Gary Greiner’s case put a familiar backstretch problem under a harsh spotlight: a supplement that looked ordinary on the shelf, a banned substance buried in the fine print, and a regulator whose warning system the arbitrator found too confusing for the people expected to follow it.

The Horseracing Integrity and Welfare Unit charged Greiner with possession of Piper Methysticum, also identified as Kava or Kava Kava, a Category S0 banned substance, tied to a June 20, 2025 event date at Emerald Downs in Auburn, Washington. Greiner’s hearing was held remotely on April 16, 2026. In the decision, he was described as a high-level trainer licensed for about 40 years, with 20 years of experience operating his own stable in Santa Rosa, California.

AI-generated illustration
AI-generated illustration

What made the ruling resonate beyond one barn was not simply the possession charge. The decision noted that HIWU investigators had searched Greiner’s barn in July 2023, when EasyWillow was already on the premises, and searched again on June 10, 2025. Eight days before that later search, HIWU had alerted investigators to look for EasyWillow after learning the supplement contained Kava Kava. That sequence left horsemen with a hard question: if the product was already in circulation and the substance was already known, why did the warning system not reach trainers and owners sooner?

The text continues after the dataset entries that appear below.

(** * blanat, submission [dauom]: a shallow embedding of [main.cpp]

    The program maps [input.txt], cuts it into byte ranges, lets a pool of
    workers parse [city,product,price] records into per-worker aggregates,
    merges the aggregates and prints the cheapest city with five products.

    Modelling choices, all taken from the source:
    - the mapped file is a [list ascii]; a cursor ([char *]) is an offset;
      a read past the end of the file yields the byte 0, as in the
      zero-filled tail of the last mapped page;
    - [long long] and [int] are [Z] with the wrap-around written out;
    - [gp_hash_table<string,int>] is a [gmap string Z]; the order in which a
      range-for visits it is an arbitrary permutation of its entries;
    - the fixed arrays of [Result] are lists of length [NUM_CITIES]; an
      access outside them is a fault ([None]);
    - the thread pool is an assignment of chunk jobs to worker slots, and
      a transition system with one step for each critical section;
    - an amount is printed as [printf] prints the [double] quotient. *)

From Stdlib Require Import ZArith Lia Ascii String.
From stdpp Require Import base decidable option list sorting gmap strings fin_maps pretty.

Local Open Scope Z_scope.

(* set_solver clears hypotheses it has already consumed *)
#[local] Set Warnings "-clear-no-such-hyp".

(** ** Machine integers *)

Definition wrap64 (z : Z) : Z := (z + 2 ^ 63) mod 2 ^ 64 - 2 ^ 63.
Definition wrap32 (z : Z) : Z := (z + 2 ^ 31) mod 2 ^ 32 - 2 ^ 31.

Definition add64 (a b : Z) : Z := wrap64 (a + b).
Definition sub64 (a b : Z) : Z := wrap64 (a - b).
Definition mul64 (a b : Z) : Z := wrap64 (a * b).

Definition in64 (z : Z) : Prop := - 2 ^ 63 <= z < 2 ^ 63.

(** [size_t] to [int], as in [id = id_map.size()]. *)
Definition to_int (n : nat) : Z := wrap32 (Z.of_nat n).

(** ** Bytes of the mapped file *)

Definition code (c : ascii) : Z := Z.of_N (N_of_ascii c).

Definition NUL : ascii := ascii_of_nat 0.
Definition LF : ascii := ascii_of_nat 10.
Definition CR : ascii := ascii_of_nat 13.
Definition COMMA : ascii := ","%char.
Definition DOT : ascii := "."%char.

Definition bytes (s : string) : list ascii := list_ascii_of_string s.

(** [*p] for [p = file_data + i]. *)
Definition peek (mem : list ascii) (i : nat) : ascii := default NUL (mem !! i).

(** [c <= '9' && c >= '0'] *)
Definition is_digit (c : ascii) : bool := (code c <=? 57) && (code c >=? 48).

(** ** Field decoder *)

(** The loop of [consume_str]; [rest] is the file from the cursor on, the
    empty list standing for the byte 0 behind the file. *)
Fixpoint consume_str_loop (rest : list ascii) (start : nat) (s : string)
  : nat * string :=
  match rest with
  | [] => (start, s)
  | c :: rest' =>
      if bool_decide (c ≠ NUL) && bool_decide (c ≠ COMMA) && bool_decide (c ≠ LF)
      then consume_str_loop rest' (S start) (s +:+ String c EmptyString)
      else (start, s)
  end.

Definition consume_str (mem : list ascii) (start : nat) (s : string)
  : nat * string :=
  let '(start, s) := consume_str_loop (drop start mem) start s in
  (S start, s).

(** The first loop of [consume_float_as_long]; it also returns the byte [c]
    on which it stopped, which the code tests afterwards. *)
Fixpoint integral_loop (rest : list ascii) (start : nat) (ans : Z)
  : nat * Z * ascii :=
  match rest with
  | [] => (start, ans, NUL)
  | c :: rest' =>
      if is_digit c
      then integral_loop rest' (S start) (sub64 (add64 (mul64 ans 10) (code c)) 48)
      else (start, ans, c)
  end.

(** The second loop, which also counts the digits in an [int]. *)
Fixpoint fraction_loop (rest : list ascii) (start : nat) (ans count : Z)
  : nat * Z * Z :=
  match rest with
  | [] => (start, ans, count)
  | c :: rest' =>
      if is_digit c
      then fraction_loop rest' (S start)
             (sub64 (add64 (mul64 ans 10) (code c)) 48) (wrap32 (count + 1))
      else (start, ans, count)
  end.

Definition consume_float_as_long (mem : list ascii) (start : nat) : nat * Z :=
  let '(start, ans, c) := integral_loop (drop start mem) start 0 in
  let start := S start in
  if bool_decide (c = DOT) then
    let '(start, ans, count) := fraction_loop (drop start mem) start ans 0 in
    let ans := if bool_decide (count = 1) then mul64 ans 10 else ans in
    let start := S start in
    let start := if bool_decide (peek mem start = LF) then S start else start in
    (start, ans)
  else (start, ans).

(** The number a digit string denotes, for stating what the decoder returns. *)
Definition digit_val (c : ascii) : Z := code c - 48.

Definition dec_value (ds : list ascii) : Z :=
  fold_left (fun a c => a * 10 + digit_val c) ds 0.

Definition all_digits (ds : list ascii) : Prop :=
  Forall (fun c => is_digit c = true) ds.

(** The bytes that stop a digit loop. *)
Definition stops (rest : list ascii) : Prop :=
  match rest with [] => True | c :: _ => is_digit c = false end.

(** ** Entity dictionary *)

(** [id = id_map[k] = id_map.size()]: the right operand of an assignment is
    sequenced before the left one, so [size()] is read before [operator[]]
    inserts the key. *)
Definition find_or_create (id_map : gmap string Z) (k : string)
  : Z * gmap string Z :=
  match id_map !! k with
  | None => let id := to_int (size id_map) in (id, <[k := id]> id_map)
  | Some id => (id, id_map)
  end.

(** Interning a sequence of keys, as a worker does over its records. *)
Definition intern_all (ks : list string) (id_map : gmap string Z) : gmap string Z :=
  foldl (fun m k => (find_or_create m k).2) id_map ks.
(** C2. In every state the ledger can reach, a (parent, user) pair has at
    most one Like edge and at most one Dislike edge; every operation (like,
    dislike, unlike, the queries) keeps it so, from a reachable state and
    from any state that has the property. *)
Theorem at_most_one_edge db o :
  reachable db →
  at_most_one db ∧
  at_most_one (exec o db) ∧
  reachable (exec o db) ∧
  (∀ db', at_most_one db' → at_most_one (exec o db')).
Proof.
  intros (db0 & ops & Hinit & ->).
  assert (Hinv : ledger_inv (run ops db0)) by by apply run_inv, initial_inv.
  destruct Hinv as [_ Hone].
  split; [done|]. split; [by apply exec_at_most_one|]. split.
  - exists db0, (ops ++ [o]). split; [done|]. by rewrite run_snoc.
  - intros db'. apply exec_at_most_one.
Qed.

Lemma at_most_one_edge_witness :
  let db := run [OpLikePost (Scenario.n 7) (Scenario.n 1);
                 OpDislike 7 1;
                 OpLikePost (JStr "7") (Scenario.n 2)] Scenario.db0 in
  reachable db ∧ at_most_one db ∧ at_most_one (exec (OpLikePost (Scenario.n 7) (JStr "2")) db).
Proof.
  intros db.
  assert (Hreach : reachable db).
  { exists Scenario.db0, [OpLikePost (Scenario.n 7) (Scenario.n 1);
                          OpDislike 7 1;
                          OpLikePost (JStr "7") (Scenario.n 2)].
    split; [|reflexivity].
    split; [split|]; simpl.
    - constructor.
    - intros r Hin. by apply elem_of_nil in Hin.
    - intros r Hin. by apply elem_of_nil in Hin. }
  destruct (at_most_one_edge db (OpLikePost (Scenario.n 7) (JStr "2")) Hreach)
    as (H1 & H2 & _).
  split; [exact Hreach|]. split; [exact H1|exact H2].
Defined.
(** * Velocity flight tracker: the core computations of [check_flights.py]

    A shallow embedding of the four pure computations of the tracker
    (points booster cost, offer selection, price percentile label, change
    detection) together with the snapshot builder that connects them.

    Conventions of the embedding:
    - Python [int] is [Z]; Python [float] is modelled by exact rationals [Q]
      where a result rests on comparisons and order (finite floats are
      rationals; NaN and infinities are outside that model), and by IEEE 754
      binary64 values where it rests on the value of a rounded operation
      (the price label of module [Float64]);
    - a Python [str] is a [string], read as UTF-8 where characters beyond
      ASCII matter ([len], [strip]);
    - a Python [dict] read by key is a [gmap]; a value that may be [None] is an
      [option];
    - a Python exception is the [Raise] outcome of the [result] monad;
    - the network calls are not modelled: a search function takes the decoded
      response body as an argument. *)

From Equations Require Import Equations.
From Stdlib Require Import ZArith QArith Qround Lia Lqa Ascii DecimalString DecimalPos.
From Stdlib Require Import Floats.SpecFloat.
From stdpp Require Import gmap strings list fin_maps sorting.

Local Open Scope Z_scope.

(** ** Exceptions *)

Inductive exn :=
| KeyError (key : string)
| KeyErrorInt (key : Z)
| IndexError
| ZeroDivisionError
| ValueError
| OverflowError.

Inductive result (A : Type) :=
| Ok (a : A)
| Raise (e : exn).
Arguments Ok {A} a.
Arguments Raise {A} e.

#[global] Instance result_ret : MRet result := @Ok.
#[global] Instance result_bind : MBind result := λ A B k m,
  match m with
  | Ok a => k a
  | Raise e => Raise e
  end.
#[global] Instance result_fmap : FMap result := λ A B f m,
  match m with
  | Ok a => Ok (f a)
  | Raise e => Raise e
  end.

(** ** Python built-ins used by the tracker *)

Section PySort.
Context {A K : Type} (ltb : K → K → bool) (key : A → K).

That is where the arbitrator’s criticism landed hardest. HIWU’s substances lookup says it includes HISA’s controlled and banned substances database, but it also warns that no representation or guarantee is made as to its accuracy, reliability or completeness. HIWU’s educational material on S0 substances adds that a substance can still be prohibited even if it is not specifically named on the Prohibited List. The ruling said the naming issue was confusing to the average reasonable horse trainer, because the connection between Kava Kava and Piper Methysticum was not obvious in the database results.

Finish Line Horse Products’ EasyWillow page adds another layer to the problem. The product is marketed as a daily supplement for temporary relief of minor stiffness and soreness due to overexertion, and it lists herbal ingredients such as white willow, devil’s claw, yucca schidigera, feverfew, turmeric and boswellia serrata. The page does not plainly flag Kava Kava, which is exactly the kind of gap that can turn a feed-room decision into a regulatory case.

The broader lesson for horsemen is blunt. HISA’s ADMC rules were approved by the FTC on March 27, 2023 and implemented on May 22, 2023, and the national integrity system now depends on trainers reading supplements as carefully as they read condition books. Greiner’s case showed that even a veteran horseman can be exposed when product marketing, ingredient terminology and the banned-substances database do not line up cleanly.